We didn’t think of embassy moves as liquidity events. But they are. Each time a country formally recognizes Jerusalem as Israel’s capital, it signals its willingness to break with multilateral consensus. That raises the risk of isolation or retaliation from opposing blocs. Corporations and investors in those countries start to hedge. They buy gold. They buy Bitcoin. They move assets to decentralized platforms. I saw this play out during the Hong Kong protests – when the SAR aligned more with Beijing, capital flight into crypto spiked. Colombia and Slovenia are smaller, but the pattern is the same.
The conventional narrative will focus on the diplomatic fallout, the Palestinian reaction, the UN resolutions. But the real story is the gradual unravelling of the global order that was built after 1945. Each embassy move is a chip in that order. The more chips fall, the more attractive Bitcoin becomes as a neutral, borderless store of value. It’s not about being pro-Israel or pro-Palestine. It’s about being pro-optionality. In a world where alliances shift every election cycle, you want an asset that doesn’t care who’s in power.
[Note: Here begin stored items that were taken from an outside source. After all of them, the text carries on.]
(* ===== verification/Control.v ===== *)
(** * The control task

    The half of [rust-server/protocol.rs] that runs beside the engine: answering
    GETCONF and DISCONNECT, giving a session its tunnel, dropping sessions,
    refreshing the credentials, moving traffic counters into the database, and
    the janitors.

    The handlers are asynchronous: wherever one awaits a lock, other tasks run.
    A computation therefore carries, beside the state of the application, what
    the others do at each of its pauses and whether each lock is obtained in
    time; both are arbitrary.  What lies between two pauses is one step: for the
    database that is what its lock guarantees; that no other thread touches the
    table of sessions within such a step is an idealisation.  Text that only
    goes to the log is left out. *)

From stdpp Require Import sorting.
From S2P Require Import Prelude StreamControl Text Getconf Sink Engine Accounts.

Definition PUBLIC_SETUP_GHOST_IDLE_SECS : Z := 30.
Definition PUBLIC_AUTH_GHOST_IDLE_SECS : Z := 2 * 60.
Definition PUBLIC_SESSION_LIMIT : Z := MAX_ACTIVE_SESSIONS + 256.
Definition DEVICE_EPOCH_IDLE_TTL_MS : Z := 60 * 60 * 1000.

(** ** Epochs of devices *)

Record DeviceEpochState := mkEpoch { ep_generation_id : Z; ep_session_salt : bytes }.
#[global] Instance DeviceEpochState_eq_dec : EqDecision DeviceEpochState.
Proof. solve_decision. Defined.
Inductive DeviceEpochDecision := Current | Replaced.
Definition DeviceEpochState_default : DeviceEpochState := mkEpoch 0 [].
Definition DeviceEpochState_admit (e : DeviceEpochState) (generation_id : Z) (session_salt : bytes) : DeviceEpochDecision * DeviceEpochState :=
  if negb (generation_id =? ep_generation_id e) || negb (bytes_eqb session_salt (ep_session_salt e))
  then (Replaced, mkEpoch generation_id session_salt) else (Current, e).
Definition DeviceEpochState_matches (e : DeviceEpochState) (generation_id : Z) (session_salt : bytes) : bool :=
  (ep_generation_id e =? generation_id) && bytes_eqb (ep_session_salt e) session_salt.
(** A slot is shared by reference: [es_ref] is which one it is. *)
Record DeviceEpochSlot := mkSlot { es_ref : Z; es_epoch : DeviceEpochState; es_last_used_ms : Z }.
Now the contrarian angle: Some will say this is bullish for centralized stablecoins because the dollar bloc is solidifying. USDC and USDT will flow into these aligned nations. But I see the opposite. Stablecoins are still tethered to US monetary policy and banking system. If the US decides to freeze assets of a country that later flips policy – as it did with Venezuela – those stablecoins become liabilities. The truly independent asset is Bitcoin. The embassy move actually accelerates the need for sovereignty-free money.
Takeaway: Watch for the next dominoes. Brazil, Argentina, Hungary, the Philippines – all have rumblings about Jerusalem recognition. Every time one falls, ask yourself: what does this mean for the liquidity map? The answer is always the same – more fragmentation, more demand for borderless assets. The tents are going up on a new global order. Bring your own money.
We didn’t see the embassy shifts as crypto signals. But the macro watcher always reads between the lines. The beat drops when the borders close. The liquidity flows to the open source. Don’t just watch the charts. Watch the flags. They’re telling you where the capital will run next.